● PROBLEM TO SOLVE:
Repeat each record word for word. Leave nothing out.

··· EXTRACTED INFORMATION

(** A change of states that makes no frame idle, and keeps either all idle frames or none. *)
Lemma inv_restated st b b' seen held held' ph :
  stream_inv (streaming b seen held ph) -> sb_wf b' -> restated st b b' ->
  (forall i, selectable b' i = selectable b i) \/ (forall i, selectable b' i = false) ->
  (forall i j, inferring_at b' i -> inferring_at b' j -> i = j) ->
  (forall id, held' = Some id -> inferring_at b' id) ->
  (forall i, inferring_at b' i -> inferring_at b i \/
     forall packet, busy_with ph packet -> sending_video b seen packet -> ep_frame_id packet < i) ->
  stream_inv (streaming b' seen held' ph).
Proof.
  intros [H1 H2 H3 H4 H5 _ _ H8] Hwf Hr Hidle Hone Hheld Hnew. cbn in *.
  assert (Hsend : forall packet, busy_with ph packet -> sending_video b seen packet -> sending_video b' seen packet).
  { intros packet Hbusy Hs. apply (sending_restated st b); [done| |done].
    intros i Hi. destruct (Hnew i Hi) as [?|Hn]; [by apply (sv_inferring _ _ _ Hs)|auto]. }
  split; cbn; try done.
  - apply (frames_queued_same _ _ b); try apply Hr; [|done]. by rewrite (rs_stopped _ _ _ Hr).
  - by rewrite (rs_packets _ _ _ Hr).
  - by rewrite (rs_order _ _ _ Hr).
  - intros i j Hij. rewrite (restated_decoded _ _ _ _ Hr). destruct Hidle as [Hidle|Hidle]; rewrite !Hidle; [|done].
    by apply H5.
  - destruct ph as [|packet|packet]; cbn in *; [done| |].
    + rewrite (rs_packets _ _ _ Hr). destruct H8 as [? H8]. split; [done|]. intros Hv. apply Hsend; [by split; [left|]|auto].
    + intros Hv. apply Hsend; [by split; [right|]|auto].
Qed.

(** The frame a thread works on gets the state [s]. *)
Lemma inv_clear b id s seen ph held' :
  stream_inv (streaming b seen (Some id) ph) -> s <> Idle ->
  (held' = None \/ held' = Some id /\ isInferring s = true) ->
  stream_inv (streaming (clearInferenceSelection id s b) seen held' ph).
Proof.
  intros Hinv Hs Hheld. pose proof (si_wf _ Hinv) as Hwf. pose proof (restated_clear id s b Hwf) as Hr.
  destruct (si_held _ Hinv id eq_refl) as (f & Hf & Himg & Hst). cbn in *.
  assert (Hsub : forall i, inferring_at (clearInferenceSelection id s b) i -> inferring_at b i).
  { intros i (g & Hg & Hi & Hg')%(restated_inferring _ _ _ _ Hr). case_bool_decide as Hid; [subst i|by exists g].
    by exists f. }
  refine (inv_restated _ _ _ _ _ _ _ Hinv (clearInferenceSelection_wf id s b Hwf) Hr _ _ _ _).
  - left. intros i. rewrite !selectable_find, (rs_find _ _ _ Hr). destruct (findFrame i b) as [g|] eqn:Hg; [|done].
    cbn. case_bool_decide as Hid; [|done]. subst i. simplify_eq. f_equal. by destruct s, (fb_infer_state f).
  - intros i j Hi%Hsub Hj%Hsub. by apply (si_one _ Hinv).
  - intros i Hi. destruct Hheld as [->|[-> Hsi]]; [done|]. injection Hi as <-.
    apply (restated_inferring _ _ _ _ Hr). exists f. by rewrite bool_decide_true.
  - intros i Hi. left. by apply Hsub.
Qed.

(** Every frame of the buffer belongs to the packet being sent or to a later one. *)
Lemma frames_behind b seen ph packet i :
  frames_queued (popped_frame ph) seen b -> busy_with ph packet -> sending_video b seen packet ->
  is_Some (sb_frames b !! i) -> ep_frame_id packet <= i.
Proof.
  intros Hq [Hph Hv] Hs Hi. destruct (fq_frames _ _ _ Hq i Hi) as [[Hin|Hpop] _].
  - by apply (sv_queue _ _ _ Hs).
  - destruct Hph as [-> | ->]; [done|]. cbn in Hpop. rewrite bool_decide_true in Hpop by done. injection Hpop. lia.
Qed.

Lemma decoded_in_frames b i : decoded_at b i -> is_Some (sb_frames b !! i).
Proof. intros (f & (p & [Hp _]%sb_frame_at_Some)%findFrame_Some & _). by exists p. Qed.
(** ** The gate opens *)

Lemma gate_opens b seen packet rest :
  stream_inv (streaming b seen None Waiting) -> kept_inv (streaming b seen None Waiting) ->
  sb_stopped b = false -> sb_packets b = Some packet :: rest -> (forall i, ~ inferring_at b i) ->
  (ep_media_type packet = Video ->
     ep_frame_id packet ∈ seen.2 /\ 1 < count_video (sb_packets b) /\
     exists i, i <> ep_frame_id packet /\ decoded_at b i) ->
  waitForPublishable kMinVideoWatermark b = true.
Proof.
  intros [Hwf Hq _ _ _ _ _ _] [_ Hkept _] Hst Hp Hno Hv. cbn in *.
  destruct (ep_media_type packet) eqn:Hm.
  - destruct (Hv eq_refl) as (Hseen & Hcount & i & Hne & g & Hg & Hgi).
    apply (waitForPublishable_video kMinVideoWatermark b packet rest Hwf eq_refl Hp Hm). split; [done|].
    assert (Hin : ep_frame_id packet ∈ video_ids (sb_packets b)).
    { rewrite Hp. cbn. rewrite bool_decide_true by done. left. }
    split; [|intros _|done].
    + intros id Hid. apply first_inferring_Some in Hid as (_ & _ & f & _ & Hf & Hi & Hs & _). destruct (Hno id). by exists f.
    + destruct (Hkept _ Hst Hin Hseen) as [q Hfr]. destruct (wf_frames b Hwf _ _ Hfr) as (f & Hs & _).
      exists f. split; [apply findFrame_Some; exists q; by apply sb_frame_at_Some|]. intros _. by exists i, g.
  - rewrite waitForPublishable_and, Hst. cbn. unfold canPublishLocked. rewrite Hp, Hm. cbn. by destruct (_ =? 0).
Qed.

······

● ANSWER FOR THE TASK:
(** A change of states that makes no frame idle, and keeps either all idle frames or none. *)
Lemma inv_restated st b b' seen held held' ph :
  stream_inv (streaming b seen held ph) -> sb_wf b' -> restated st b b' ->
  (forall i, selectable b' i = selectable b i) \/ (forall i, selectable b' i = false) ->
  (forall i j, inferring_at b' i -> inferring_at b' j -> i = j) ->
  (forall id, held' = Some id -> inferring_at b' id) ->
  (forall i, inferring_at b' i -> inferring_at b i \/
     forall packet, busy_with ph packet -> sending_video b seen packet -> ep_frame_id packet < i) ->
  stream_inv (streaming b' seen held' ph).
Proof.
  intros [H1 H2 H3 H4 H5 _ _ H8] Hwf Hr Hidle Hone Hheld Hnew. cbn in *.
  assert (Hsend : forall packet, busy_with ph packet -> sending_video b seen packet -> sending_video b' seen packet).
  { intros packet Hbusy Hs. apply (sending_restated st b); [done| |done].
    intros i Hi. destruct (Hnew i Hi) as [?|Hn]; [by apply (sv_inferring _ _ _ Hs)|auto]. }
  split; cbn; try done.
  - apply (frames_queued_same _ _ b); try apply Hr; [|done]. by rewrite (rs_stopped _ _ _ Hr).
  - by rewrite (rs_packets _ _ _ Hr).
  - by rewrite (rs_order _ _ _ Hr).
  - intros i j Hij. rewrite (restated_decoded _ _ _ _ Hr). destruct Hidle as [Hidle|Hidle]; rewrite !Hidle; [|done].
    by apply H5.
  - destruct ph as [|packet|packet]; cbn in *; [done| |].
    + rewrite (rs_packets _ _ _ Hr). destruct H8 as [? H8]. split; [done|]. intros Hv. apply Hsend; [by split; [left|]|auto].
    + intros Hv. apply Hsend; [by split; [right|]|auto].
Qed.

(** The frame a thread works on gets the state [s]. *)
Lemma inv_clear b id s seen ph held' :
  stream_inv (streaming b seen (Some id) ph) -> s <> Idle ->
  (held' = None \/ held' = Some id /\ isInferring s = true) ->
  stream_inv (streaming (clearInferenceSelection id s b) seen held' ph).
Proof.
  intros Hinv Hs Hheld. pose proof (si_wf _ Hinv) as Hwf. pose proof (restated_clear id s b Hwf) as Hr.
  destruct (si_held _ Hinv id eq_refl) as (f & Hf & Himg & Hst). cbn in *.
  assert (Hsub : forall i, inferring_at (clearInferenceSelection id s b) i -> inferring_at b i).
  { intros i (g & Hg & Hi & Hg')%(restated_inferring _ _ _ _ Hr). case_bool_decide as Hid; [subst i|by exists g].
    by exists f. }
  refine (inv_restated _ _ _ _ _ _ _ Hinv (clearInferenceSelection_wf id s b Hwf) Hr _ _ _ _).
  - left. intros i. rewrite !selectable_find, (rs_find _ _ _ Hr). destruct (findFrame i b) as [g|] eqn:Hg; [|done].
    cbn. case_bool_decide as Hid; [|done]. subst i. simplify_eq. f_equal. by destruct s, (fb_infer_state f).
  - intros i j Hi%Hsub Hj%Hsub. by apply (si_one _ Hinv).
  - intros i Hi. destruct Hheld as [->|[-> Hsi]]; [done|]. injection Hi as <-.
    apply (restated_inferring _ _ _ _ Hr). exists f. by rewrite bool_decide_true.
  - intros i Hi. left. by apply Hsub.
Qed.

(** Every frame of the buffer belongs to the packet being sent or to a later one. *)
Lemma frames_behind b seen ph packet i :
  frames_queued (popped_frame ph) seen b -> busy_with ph packet -> sending_video b seen packet ->
  is_Some (sb_frames b !! i) -> ep_frame_id packet <= i.
Proof.
  intros Hq [Hph Hv] Hs Hi. destruct (fq_frames _ _ _ Hq i Hi) as [[Hin|Hpop] _].
  - by apply (sv_queue _ _ _ Hs).
  - destruct Hph as [-> | ->]; [done|]. cbn in Hpop. rewrite bool_decide_true in Hpop by done. injection Hpop. lia.
Qed.

Lemma decoded_in_frames b i : decoded_at b i -> is_Some (sb_frames b !! i).
Proof. intros (f & (p & [Hp _]%sb_frame_at_Some)%findFrame_Some & _). by exists p. Qed.
(** ** The gate opens *)

Lemma gate_opens b seen packet rest :
  stream_inv (streaming b seen None Waiting) -> kept_inv (streaming b seen None Waiting) ->
  sb_stopped b = false -> sb_packets b = Some packet :: rest -> (forall i, ~ inferring_at b i) ->
  (ep_media_type packet = Video ->
     ep_frame_id packet ∈ seen.2 /\ 1 < count_video (sb_packets b) /\
     exists i, i <> ep_frame_id packet /\ decoded_at b i) ->
  waitForPublishable kMinVideoWatermark b = true.
Proof.
  intros [Hwf Hq _ _ _ _ _ _] [_ Hkept _] Hst Hp Hno Hv. cbn in *.
  destruct (ep_media_type packet) eqn:Hm.
  - destruct (Hv eq_refl) as (Hseen & Hcount & i & Hne & g & Hg & Hgi).
    apply (waitForPublishable_video kMinVideoWatermark b packet rest Hwf eq_refl Hp Hm). split; [done|].
    assert (Hin : ep_frame_id packet ∈ video_ids (sb_packets b)).
    { rewrite Hp. cbn. rewrite bool_decide_true by done. left. }
    split; [|intros _|done].
    + intros id Hid. apply first_inferring_Some in Hid as (_ & _ & f & _ & Hf & Hi & Hs & _). destruct (Hno id). by exists f.
    + destruct (Hkept _ Hst Hin Hseen) as [q Hfr]. destruct (wf_frames b Hwf _ _ Hfr) as (f & Hs & _).
      exists f. split; [apply findFrame_Some; exists q; by apply sb_frame_at_Some|]. intros _. by exists i, g.
  - rewrite waitForPublishable_and, Hst. cbn. unfold canPublishLocked. rewrite Hp, Hm. cbn. by destruct (_ =? 0).
Qed.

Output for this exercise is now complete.